FAZENDO ASSIM, VOSSAS EXCELÊNCIAS, A INTEIRA E HABITUAL, JUSTIÇA!!!!».


4. O recurso foi admitido por despacho do Juiz Desembargador relator, de 4.01.2024, para subir imediatamente, nos próprios autos e com efeito suspensivo.


5. O Ministério Público junto do TRG respondeu, em 7.02.2024, ao recurso do arguido, pronunciando-se pela sua inadmissibilidade parcial, nomeadamente quanto às penas parcelares e às indemnizações cíveis arbitradas oficiosamente às vítimas, e pela sua improcedência quanto às nulidades e vícios da decisão recorrida, qualificação jurídico-criminal nela efetuada dos factos provados e à espécie e medida da pena única em que o arguido e recorrente foi condenado


6. Neste Tribunal, o Ministério Público, em 25.02.2024, emitiu fundamentado parecer, que rematou com a seguinte síntese conclusiva:


«(…)


VI.I. Delimitação do objecto do recurso


Nos termos do art. 432.º, n.º 1, al. b), do CPP, recorre-se para o STJ de decisões que não sejam irrecorríveis proferidas pelas relações, em recurso, nos termos do art. 400.º.

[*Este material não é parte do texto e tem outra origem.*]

Definition high (c : Z) : Z := c / 16.
Definition low (c : Z) : Z := c mod 16.
Lemma hex_fixed_2 c : 0 <= c < 256 -> hex_fixed 2 c = [digit (high c); digit (low c)].
Proof. intros H. cbn [hex_fixed app]. unfold high, low. rewrite (Z.mod_small (c / 16) 16) by zdiv. done. Qed.
Lemma nibbles c : 0 <= c < 256 -> 0 <= high c < 16 ∧ 0 <= low c < 16 ∧ high c * 16 + low c = c.
Proof. intros H. unfold high, low. zdiv. Qed.

Lemma hex_text_chars d t c k : is_bytes d -> text_of d t -> d !! k = Some c ->
  char t (3 * Z.of_nat k) = Some (digit (high c)) ∧ char t (3 * Z.of_nat k + 1) = Some (digit (low c)).
Proof.
  intros Hd [r ->] Hk. unfold char. rewrite !ltb_false by lia.
  replace (Z.to_nat (3 * Z.of_nat k)) with (3 * k)%nat by lia. replace (Z.to_nat (3 * Z.of_nat k + 1)) with (3 * k + 1)%nat by lia.
  assert (∀ d k, is_bytes d -> d !! k = Some c -> ∃ r, drop (3 * k + 1) (hex_rest 32 d) = digit (high c) :: digit (low c) :: r) as Hrest.
  { clear. intros d. induction d as [|x d IH]; intros k Hd Hk; [done|]. apply Forall_cons_iff in Hd as [Hx Hd]. unfold hex_rest. rewrite fmap_cons. cbn [concat].
    rewrite (hex_fixed_2 x Hx). destruct k as [|k]; [injection Hk as ->; by eexists|].
    destruct (IH k Hd Hk) as (r & E). exists r. replace (3 * S k + 1)%nat with (S (S (S (3 * k + 1)))) by lia. exact E. }
  assert (∃ r', drop (3 * k) (hex_text 32 d ++ 0 :: r) = digit (high c) :: digit (low c) :: r') as (r' & E).
  { destruct d as [|x d]; [done|]. apply Forall_cons_iff in Hd as [Hx Hd]. cbn [hex_text]. rewrite (hex_fixed_2 x Hx).
    destruct k as [|k]; [injection Hk as ->; by eexists|]. destruct (Hrest d k Hd Hk) as (r' & E).
    replace (3 * S k)%nat with (S (S (3 * k + 1))) by lia. cbn [app drop]. rewrite drop_app_le, E; [by eexists|].
    assert (length (drop (3 * k + 1) (hex_rest 32 d)) > 0)%nat by (rewrite E; simpl; lia). rewrite length_drop in H. lia. }
  split; [rewrite <-(Nat.add_0_r (3 * k)), <-lookup_drop, E; done|]. rewrite <-lookup_drop, E. done.
Qed.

O art. 400.º, n.º 1, do CPP, por sua vez, preceitua que não é admissível recurso de acórdãos proferidos, em recurso, pelas Relações, que apliquem pena não privativa da liberdade ou pena de prisão não superior a 5 anos, exceto no caso de decisão absolutória em 1.ª instância [al. e)] e de acórdãos condenatórios proferidos, em recurso, pelas Relações, que confirmem decisão de 1.ª instância e apliquem pena de prisão não superior a 8 anos [al. f)].


Quanto aos poderes de cognição, o art. 434.º do CPP estabelece que o recurso interposto para o STJ visa exclusivamente o reexame de matéria de direito, sem prejuízo do disposto nas alíneas a) e c) do n.º 1 do art. 432.º.

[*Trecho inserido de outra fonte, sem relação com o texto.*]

(** [env_daemon_port] is the value of the environment variable.  The client is
    used before it is checked. *)
Definition dlt_client_init (client : option DltClient) (env_daemon_port : option bytes) : option (Z * option DltClient) :=
  c ← client;
  let c := set_names c (servIP c) (hostip c) (serialDevice c) (socketPath c) None (mode c) in
  match env_daemon_port with
  | None => Some (dlt_client_init_port (Some c) DLT_DAEMON_TCP_PORT)
  | Some t =>
      let tmp_port := i32 (LogInfoText.atoi t) in
      if (tmp_port <? IPPORT_RESERVED) || (USHRT_MAX <? u32 tmp_port) then Some (DLT_RETURN_ERROR, Some c)
      else Some (dlt_client_init_port (Some c) tmp_port)
  end.

Definition dlt_client_set_mode (client : option DltClient) (m : DltClientMode) : Z * option DltClient :=
  match client with
  | None => (DLT_RETURN_ERROR, None)
  | Some c => (DLT_RETURN_OK, Some (set_names c (servIP c) (hostip c) (serialDevice c) (socketPath c) (ecuid2 c) m))
  end.

(** [strdup]. *)
Definition strdup (A : allocator) (t : bytes) : option bytes :=
  let s := cstr (length t) t ++ [0] in match malloc A (zlen s) with Some _ => Some s | None => None end.
Definition dup_code (s : option bytes) : Z := if s is Some _ then DLT_RETURN_OK else DLT_RETURN_ERROR.
Definition dlt_client_set_server_ip (A : allocator) (c : DltClient) (ipaddr : bytes) : Z * DltClient :=
  let s := strdup A ipaddr in (dup_code s, set_names c s (hostip c) (serialDevice c) (socketPath c) (ecuid2 c) (mode c)).
Definition dlt_client_set_host_if_address (A : allocator) (c : DltClient) (host : bytes) : Z * DltClient :=
  let s := strdup A host in (dup_code s, set_names c (servIP c) s (serialDevice c) (socketPath c) (ecuid2 c) (mode c)).
Definition dlt_client_set_serial_device (A : allocator) (c : DltClient) (serial_device : bytes) : Z * DltClient :=
  let s := strdup A serial_device in (dup_code s, set_names c (servIP c) (hostip c) s (socketPath c) (ecuid2 c) (mode c)).
Definition dlt_client_set_socket_path (A : allocator) (c : DltClient) (socket_path : bytes) : Z * DltClient :=
  let s := strdup A socket_path in (dup_code s, set_names c (servIP c) (hostip c) (serialDevice c) s (ecuid2 c) (mode c)).

(** With the descriptors that were closed. *)
Definition dlt_client_cleanup (client : option DltClient) : Z * option DltClient * list Z :=
  match client with
  | None => (DLT_RETURN_WRONG_PARAMETER, None, [])
  | Some c =>
      let closed := if negb (sock c =? -1) then [sock c] else [] in
      let '(rc, r) := Receiver.dlt_receiver_free (receiver c) in
      (if negb (rc =? DLT_RETURN_OK) then DLT_RETURN_ERROR else DLT_RETURN_OK,
       Some (set_endpoint (set_names c None None None None None (mode c)) r (sock c) None), closed)
  end.

(** ** Connecting *)

Inductive connect_result := Connected | InProgress | Refused.

(** What happens for an address: [socket], the [fcntl] to the non-blocking mode,
    [connect], [poll] with [POLLOUT] in the answer, [getsockopt] and the error it
    tells, and the [fcntl] back to the blocking mode. *)
Record attempt := {
  a_socket : Z;
  a_nonblock : bool;
  a_connect : connect_result;
  a_poll : Z;
  a_pollout : bool;
  a_getsockopt : bool;
  a_error : Z;
  a_block : bool
}.

(** How an attempt ends: connected, with whether the socket blocks, or the next
    address, with whether the socket is closed. *)
Inductive attempt_end := Done (blocking : bool) | Next (close : bool).
Definition attempt_result (a : attempt) : attempt_end :=
  if a_socket a <? 0 then Next false
  else if negb (a_nonblock a) then Next true
  else match a_connect a with
  | Connected => Done false
  | Refused => Next true
  | InProgress =>
      if a_poll a <? 0 then Next true
      else if a_pollout a && a_getsockopt a then
        if a_error a =? 0 then (if negb (a_block a) then Next true else Done true) else Next true
      else Next true
  end.

(** The loop over the addresses: whether one is connected and blocks,
    [client->sock], and what was closed. *)
Fixpoint connect_tcp (l : list attempt) (s : Z) : option bool * Z * list Z :=
  match l with
  | [] => (None, s, [])
  | a :: l =>
      match attempt_result a with
      | Done b => (Some b, a_socket a, [])
      | Next c => let '(b, s, closed) := connect_tcp l (a_socket a) in (b, s, (if c then [a_socket a] else []) ++ closed)
      end
  end.

(** [strtok] with the delimiter ",": the token that begins at or behind [from], and
    the memory in which its end is marked; [None] inside: there is no token. *)
Definition COMMA : Z := 44.
Fixpoint span (p : Z -> bool) (l : bytes) : bytes * bytes :=
  match l with
  | x :: r => if p x then let '(a, b) := span p r in (x :: a, b) else ([], l)
  | [] => ([], [])
  end.
Definition strtok (mem : bytes) (from : nat) : option (option (bytes * bytes * nat)) :=
  let '(skipped, r) := span (Z.eqb COMMA) (drop from mem) in
  let '(token, r) := span (λ c, negb (c =? 0) && negb (c =? COMMA)) r in
  let at_end := (from + length skipped + length token)%nat in
  match r with
  | [] => None
  | c :: _ =>
      match token with
      | [] => Some None
      | _ => if c =? 0 then Some (Some (token, mem, at_end))
             else Some (Some (token, <[at_end := 0]> mem, S at_end))
      end
  end.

Conforme previamente referido, o acórdão do TRG confirmou o acórdão do tribunal coletivo do jcc... na parte criminal.


O arguido foi condenado em três penas parcelares de 1 ano e 6 meses de prisão, em quinze penas parcelares de 5 anos de prisão, em três penas parcelares de 3 anos de prisão e numa pena parcelar de 4 anos de prisão.


Diante dos citados arts. 432.º, n.º 1, al. b), e 400.º, n.º 1, al. e), do CPP, o acórdão do TRG é, por isso, irrecorrível no que respeita às penas parcelares.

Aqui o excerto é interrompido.